## What to produce:
Search the records below for "then"; copy each line that has it.
Start of Dataset records
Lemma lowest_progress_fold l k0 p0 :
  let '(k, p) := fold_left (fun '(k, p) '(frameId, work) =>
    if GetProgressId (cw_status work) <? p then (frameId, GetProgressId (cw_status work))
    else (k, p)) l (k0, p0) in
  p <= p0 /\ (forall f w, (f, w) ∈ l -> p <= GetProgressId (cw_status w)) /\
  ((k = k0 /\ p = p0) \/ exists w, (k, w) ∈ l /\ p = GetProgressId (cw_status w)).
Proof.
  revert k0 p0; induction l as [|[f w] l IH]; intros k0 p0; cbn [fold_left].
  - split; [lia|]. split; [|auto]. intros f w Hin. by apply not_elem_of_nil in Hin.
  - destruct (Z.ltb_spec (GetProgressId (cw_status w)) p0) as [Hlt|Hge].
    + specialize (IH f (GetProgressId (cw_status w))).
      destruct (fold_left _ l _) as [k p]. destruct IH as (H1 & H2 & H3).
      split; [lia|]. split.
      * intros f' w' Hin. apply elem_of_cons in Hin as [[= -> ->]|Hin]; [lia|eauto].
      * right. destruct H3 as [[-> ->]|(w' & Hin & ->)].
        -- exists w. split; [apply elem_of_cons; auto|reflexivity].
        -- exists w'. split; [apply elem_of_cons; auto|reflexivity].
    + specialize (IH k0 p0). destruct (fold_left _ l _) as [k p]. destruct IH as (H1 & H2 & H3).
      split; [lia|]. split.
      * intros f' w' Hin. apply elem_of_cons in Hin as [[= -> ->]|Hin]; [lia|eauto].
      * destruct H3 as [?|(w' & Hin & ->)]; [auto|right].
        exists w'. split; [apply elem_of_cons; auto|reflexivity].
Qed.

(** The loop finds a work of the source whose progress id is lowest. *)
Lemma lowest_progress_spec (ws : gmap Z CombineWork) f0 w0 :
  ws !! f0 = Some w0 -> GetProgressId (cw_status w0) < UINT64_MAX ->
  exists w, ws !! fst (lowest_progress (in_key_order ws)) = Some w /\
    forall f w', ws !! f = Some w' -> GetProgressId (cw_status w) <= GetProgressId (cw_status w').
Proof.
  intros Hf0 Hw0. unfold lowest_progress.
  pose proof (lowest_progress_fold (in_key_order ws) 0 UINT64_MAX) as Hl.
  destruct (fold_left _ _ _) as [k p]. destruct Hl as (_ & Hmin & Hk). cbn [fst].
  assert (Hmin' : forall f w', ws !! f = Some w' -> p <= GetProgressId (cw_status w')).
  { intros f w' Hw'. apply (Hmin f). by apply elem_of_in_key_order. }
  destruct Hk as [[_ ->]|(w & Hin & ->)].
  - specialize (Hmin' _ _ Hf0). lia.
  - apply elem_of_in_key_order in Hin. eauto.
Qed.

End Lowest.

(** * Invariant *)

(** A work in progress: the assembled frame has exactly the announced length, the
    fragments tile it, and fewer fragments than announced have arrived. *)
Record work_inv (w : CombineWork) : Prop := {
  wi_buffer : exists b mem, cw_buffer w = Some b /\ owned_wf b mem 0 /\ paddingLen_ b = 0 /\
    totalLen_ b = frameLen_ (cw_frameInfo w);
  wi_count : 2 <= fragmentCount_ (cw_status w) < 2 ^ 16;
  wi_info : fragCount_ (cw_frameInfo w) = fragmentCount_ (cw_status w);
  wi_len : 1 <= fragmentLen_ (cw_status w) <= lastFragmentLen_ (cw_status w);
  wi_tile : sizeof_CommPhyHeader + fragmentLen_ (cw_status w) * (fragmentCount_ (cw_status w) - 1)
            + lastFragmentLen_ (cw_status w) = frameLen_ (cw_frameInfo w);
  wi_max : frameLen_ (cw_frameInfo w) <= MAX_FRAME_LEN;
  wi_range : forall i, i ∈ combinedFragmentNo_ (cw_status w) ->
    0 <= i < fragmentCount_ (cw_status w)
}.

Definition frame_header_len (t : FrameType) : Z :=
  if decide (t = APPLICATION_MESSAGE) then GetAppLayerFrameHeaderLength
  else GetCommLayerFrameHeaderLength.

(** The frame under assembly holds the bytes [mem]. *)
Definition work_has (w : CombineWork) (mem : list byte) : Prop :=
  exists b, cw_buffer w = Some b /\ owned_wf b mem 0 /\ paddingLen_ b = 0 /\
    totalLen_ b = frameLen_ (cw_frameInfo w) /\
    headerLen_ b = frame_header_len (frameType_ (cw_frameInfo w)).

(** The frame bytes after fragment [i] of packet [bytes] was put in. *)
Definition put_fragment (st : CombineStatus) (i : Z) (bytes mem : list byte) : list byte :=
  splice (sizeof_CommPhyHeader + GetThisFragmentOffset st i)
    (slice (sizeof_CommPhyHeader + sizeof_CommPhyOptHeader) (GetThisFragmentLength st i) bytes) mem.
End of Dataset records
## Answer to this problem:
    if GetProgressId (cw_status work) <? p then (frameId, GetProgressId (cw_status work))
  if decide (t = APPLICATION_MESSAGE) then GetAppLayerFrameHeaderLength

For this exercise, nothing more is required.